• _What this task involves_
Please tally every line in the listing below where the word "that" appears, then give the number and nothing more.

• _Information provided_
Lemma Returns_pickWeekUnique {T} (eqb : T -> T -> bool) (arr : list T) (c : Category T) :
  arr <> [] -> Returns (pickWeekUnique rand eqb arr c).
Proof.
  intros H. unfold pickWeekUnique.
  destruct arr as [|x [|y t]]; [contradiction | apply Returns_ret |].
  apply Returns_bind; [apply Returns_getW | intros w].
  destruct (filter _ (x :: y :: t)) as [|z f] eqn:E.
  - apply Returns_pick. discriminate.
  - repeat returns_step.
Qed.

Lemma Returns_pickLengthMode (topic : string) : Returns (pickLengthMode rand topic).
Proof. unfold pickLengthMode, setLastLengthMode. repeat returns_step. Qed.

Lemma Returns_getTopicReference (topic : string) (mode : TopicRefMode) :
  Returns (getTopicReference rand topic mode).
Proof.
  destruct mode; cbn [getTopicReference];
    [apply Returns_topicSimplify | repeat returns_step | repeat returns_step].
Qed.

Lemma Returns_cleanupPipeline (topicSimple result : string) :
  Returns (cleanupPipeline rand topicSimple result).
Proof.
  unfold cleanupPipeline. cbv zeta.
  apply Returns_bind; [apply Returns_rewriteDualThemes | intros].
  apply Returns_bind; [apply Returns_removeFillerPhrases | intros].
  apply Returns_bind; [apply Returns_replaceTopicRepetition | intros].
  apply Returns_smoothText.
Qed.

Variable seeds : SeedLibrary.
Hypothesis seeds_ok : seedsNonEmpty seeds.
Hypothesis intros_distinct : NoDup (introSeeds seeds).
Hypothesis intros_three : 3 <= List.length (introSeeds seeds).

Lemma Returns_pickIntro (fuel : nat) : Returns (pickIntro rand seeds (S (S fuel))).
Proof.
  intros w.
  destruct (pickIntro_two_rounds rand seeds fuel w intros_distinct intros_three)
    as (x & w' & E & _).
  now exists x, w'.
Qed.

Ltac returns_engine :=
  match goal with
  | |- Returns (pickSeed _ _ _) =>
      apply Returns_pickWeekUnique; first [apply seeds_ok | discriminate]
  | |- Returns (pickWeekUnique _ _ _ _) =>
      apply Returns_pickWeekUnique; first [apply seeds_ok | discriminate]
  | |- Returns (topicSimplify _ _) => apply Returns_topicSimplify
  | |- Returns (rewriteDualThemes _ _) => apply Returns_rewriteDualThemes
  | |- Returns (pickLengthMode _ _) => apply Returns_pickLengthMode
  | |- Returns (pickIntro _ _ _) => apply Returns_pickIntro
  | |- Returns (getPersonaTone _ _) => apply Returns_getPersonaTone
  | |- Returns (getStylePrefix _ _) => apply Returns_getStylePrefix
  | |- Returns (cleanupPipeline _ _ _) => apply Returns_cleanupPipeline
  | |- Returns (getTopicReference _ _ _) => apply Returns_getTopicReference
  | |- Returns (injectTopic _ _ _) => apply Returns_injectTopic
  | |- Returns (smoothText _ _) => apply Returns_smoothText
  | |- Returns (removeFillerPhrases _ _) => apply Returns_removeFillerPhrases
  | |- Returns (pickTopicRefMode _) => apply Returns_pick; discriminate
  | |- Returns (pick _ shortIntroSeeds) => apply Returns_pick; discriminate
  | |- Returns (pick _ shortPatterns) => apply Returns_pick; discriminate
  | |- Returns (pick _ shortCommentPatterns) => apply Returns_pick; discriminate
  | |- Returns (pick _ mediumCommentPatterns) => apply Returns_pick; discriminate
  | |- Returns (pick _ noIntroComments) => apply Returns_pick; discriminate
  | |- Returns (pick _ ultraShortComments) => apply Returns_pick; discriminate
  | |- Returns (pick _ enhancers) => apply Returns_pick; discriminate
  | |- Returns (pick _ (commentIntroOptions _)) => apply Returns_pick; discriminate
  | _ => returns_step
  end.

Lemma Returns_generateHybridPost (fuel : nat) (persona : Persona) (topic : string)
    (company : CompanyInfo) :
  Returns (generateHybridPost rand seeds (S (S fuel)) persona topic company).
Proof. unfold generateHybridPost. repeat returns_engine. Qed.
---
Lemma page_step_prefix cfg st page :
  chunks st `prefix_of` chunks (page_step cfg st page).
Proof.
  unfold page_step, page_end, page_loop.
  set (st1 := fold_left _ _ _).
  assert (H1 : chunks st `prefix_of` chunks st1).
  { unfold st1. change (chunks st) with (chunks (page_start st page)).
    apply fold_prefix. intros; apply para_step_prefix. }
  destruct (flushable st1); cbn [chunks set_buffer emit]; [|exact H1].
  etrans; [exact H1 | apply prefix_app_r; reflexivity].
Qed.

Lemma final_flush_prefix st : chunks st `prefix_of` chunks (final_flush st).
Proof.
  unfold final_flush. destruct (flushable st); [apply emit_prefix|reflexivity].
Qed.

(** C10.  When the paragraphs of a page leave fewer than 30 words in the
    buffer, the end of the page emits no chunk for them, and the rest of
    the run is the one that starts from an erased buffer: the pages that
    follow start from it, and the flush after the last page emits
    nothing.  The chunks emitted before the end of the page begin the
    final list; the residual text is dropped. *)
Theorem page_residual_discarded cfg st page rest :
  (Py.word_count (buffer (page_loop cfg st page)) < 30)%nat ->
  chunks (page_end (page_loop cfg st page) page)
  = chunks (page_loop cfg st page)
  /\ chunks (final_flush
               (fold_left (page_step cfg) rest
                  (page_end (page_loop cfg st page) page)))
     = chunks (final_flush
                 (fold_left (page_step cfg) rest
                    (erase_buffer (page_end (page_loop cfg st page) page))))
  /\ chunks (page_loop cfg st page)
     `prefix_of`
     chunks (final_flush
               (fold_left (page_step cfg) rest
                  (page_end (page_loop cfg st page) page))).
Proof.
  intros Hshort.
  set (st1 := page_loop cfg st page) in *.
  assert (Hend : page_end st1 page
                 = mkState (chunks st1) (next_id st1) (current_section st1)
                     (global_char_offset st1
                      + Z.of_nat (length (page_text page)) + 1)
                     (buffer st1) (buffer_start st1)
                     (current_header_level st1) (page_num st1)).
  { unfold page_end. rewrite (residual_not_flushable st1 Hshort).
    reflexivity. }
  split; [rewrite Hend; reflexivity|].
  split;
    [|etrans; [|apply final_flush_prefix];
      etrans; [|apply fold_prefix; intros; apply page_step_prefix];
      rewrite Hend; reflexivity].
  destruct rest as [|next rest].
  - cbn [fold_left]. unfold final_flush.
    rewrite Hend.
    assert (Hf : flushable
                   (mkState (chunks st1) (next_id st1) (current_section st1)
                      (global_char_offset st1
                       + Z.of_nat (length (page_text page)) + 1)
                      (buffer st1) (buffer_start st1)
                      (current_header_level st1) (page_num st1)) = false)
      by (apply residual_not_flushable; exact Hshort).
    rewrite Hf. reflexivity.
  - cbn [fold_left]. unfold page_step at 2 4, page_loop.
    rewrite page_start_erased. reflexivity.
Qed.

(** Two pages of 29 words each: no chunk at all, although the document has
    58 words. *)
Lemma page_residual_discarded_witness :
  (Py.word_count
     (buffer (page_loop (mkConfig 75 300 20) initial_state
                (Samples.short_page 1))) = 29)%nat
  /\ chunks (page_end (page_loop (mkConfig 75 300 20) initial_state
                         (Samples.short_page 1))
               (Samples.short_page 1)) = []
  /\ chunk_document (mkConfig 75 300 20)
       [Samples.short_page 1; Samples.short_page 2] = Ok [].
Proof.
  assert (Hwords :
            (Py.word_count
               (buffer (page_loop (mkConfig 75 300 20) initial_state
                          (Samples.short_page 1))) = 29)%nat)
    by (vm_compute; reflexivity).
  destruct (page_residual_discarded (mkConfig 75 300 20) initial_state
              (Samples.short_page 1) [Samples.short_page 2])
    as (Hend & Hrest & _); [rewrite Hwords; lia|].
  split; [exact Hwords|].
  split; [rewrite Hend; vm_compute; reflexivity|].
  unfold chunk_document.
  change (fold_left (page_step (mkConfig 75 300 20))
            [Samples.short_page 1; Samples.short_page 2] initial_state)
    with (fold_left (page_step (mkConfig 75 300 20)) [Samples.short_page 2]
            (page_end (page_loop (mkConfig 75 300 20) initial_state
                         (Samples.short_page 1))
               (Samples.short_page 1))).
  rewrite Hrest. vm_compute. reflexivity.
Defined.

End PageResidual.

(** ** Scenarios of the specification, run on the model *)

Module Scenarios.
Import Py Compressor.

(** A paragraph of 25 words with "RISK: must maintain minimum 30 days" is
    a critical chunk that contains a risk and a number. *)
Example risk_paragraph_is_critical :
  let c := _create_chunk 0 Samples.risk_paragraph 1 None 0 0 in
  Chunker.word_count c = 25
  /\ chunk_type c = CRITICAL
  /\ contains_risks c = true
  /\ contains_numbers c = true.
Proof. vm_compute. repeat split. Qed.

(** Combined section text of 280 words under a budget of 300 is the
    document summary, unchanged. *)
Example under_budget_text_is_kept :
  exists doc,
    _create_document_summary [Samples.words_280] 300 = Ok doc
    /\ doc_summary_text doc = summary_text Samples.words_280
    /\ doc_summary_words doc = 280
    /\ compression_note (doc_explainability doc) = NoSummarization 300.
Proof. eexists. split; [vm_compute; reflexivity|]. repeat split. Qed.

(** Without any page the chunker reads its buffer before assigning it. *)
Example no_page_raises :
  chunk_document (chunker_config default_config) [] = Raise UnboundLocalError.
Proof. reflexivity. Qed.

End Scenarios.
...
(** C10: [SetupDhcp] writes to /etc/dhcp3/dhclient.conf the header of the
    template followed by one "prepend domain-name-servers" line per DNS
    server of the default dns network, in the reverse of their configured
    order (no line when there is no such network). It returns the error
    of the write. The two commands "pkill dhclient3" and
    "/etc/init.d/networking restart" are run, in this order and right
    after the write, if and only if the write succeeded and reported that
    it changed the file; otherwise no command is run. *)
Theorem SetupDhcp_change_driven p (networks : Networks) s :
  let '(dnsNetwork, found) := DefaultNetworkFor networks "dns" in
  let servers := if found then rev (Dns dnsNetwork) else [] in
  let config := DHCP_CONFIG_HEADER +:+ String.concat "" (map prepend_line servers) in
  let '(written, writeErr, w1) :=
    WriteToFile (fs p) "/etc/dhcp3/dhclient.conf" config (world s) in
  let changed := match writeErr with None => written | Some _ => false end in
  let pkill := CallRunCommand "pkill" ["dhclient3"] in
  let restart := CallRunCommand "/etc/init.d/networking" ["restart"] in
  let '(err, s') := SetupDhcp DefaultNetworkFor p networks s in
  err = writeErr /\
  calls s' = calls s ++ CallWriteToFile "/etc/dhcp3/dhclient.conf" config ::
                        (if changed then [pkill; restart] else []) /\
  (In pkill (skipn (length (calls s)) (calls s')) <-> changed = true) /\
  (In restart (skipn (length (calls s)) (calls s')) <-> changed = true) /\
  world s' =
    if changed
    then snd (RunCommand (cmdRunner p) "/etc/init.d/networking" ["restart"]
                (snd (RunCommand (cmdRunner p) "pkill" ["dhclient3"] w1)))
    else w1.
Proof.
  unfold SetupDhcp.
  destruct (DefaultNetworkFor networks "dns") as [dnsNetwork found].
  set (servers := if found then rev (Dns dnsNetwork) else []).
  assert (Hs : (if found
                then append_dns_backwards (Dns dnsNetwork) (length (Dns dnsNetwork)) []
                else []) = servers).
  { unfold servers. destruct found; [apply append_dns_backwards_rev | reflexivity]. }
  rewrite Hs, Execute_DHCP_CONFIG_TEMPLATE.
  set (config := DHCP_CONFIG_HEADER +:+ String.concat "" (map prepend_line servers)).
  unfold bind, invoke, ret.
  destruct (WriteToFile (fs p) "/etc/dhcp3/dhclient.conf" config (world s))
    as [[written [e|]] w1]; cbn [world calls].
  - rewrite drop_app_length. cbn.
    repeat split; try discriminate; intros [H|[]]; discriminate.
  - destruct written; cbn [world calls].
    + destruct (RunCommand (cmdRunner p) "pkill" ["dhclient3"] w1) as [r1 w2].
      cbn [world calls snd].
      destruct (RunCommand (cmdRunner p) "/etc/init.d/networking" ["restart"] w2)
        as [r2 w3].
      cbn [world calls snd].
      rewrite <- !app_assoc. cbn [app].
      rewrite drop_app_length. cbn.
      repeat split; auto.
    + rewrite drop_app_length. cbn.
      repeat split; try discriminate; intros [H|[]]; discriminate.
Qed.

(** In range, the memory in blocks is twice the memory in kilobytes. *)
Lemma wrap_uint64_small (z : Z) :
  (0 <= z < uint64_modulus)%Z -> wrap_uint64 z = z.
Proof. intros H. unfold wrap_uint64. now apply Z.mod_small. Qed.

• _Answer to this task_
3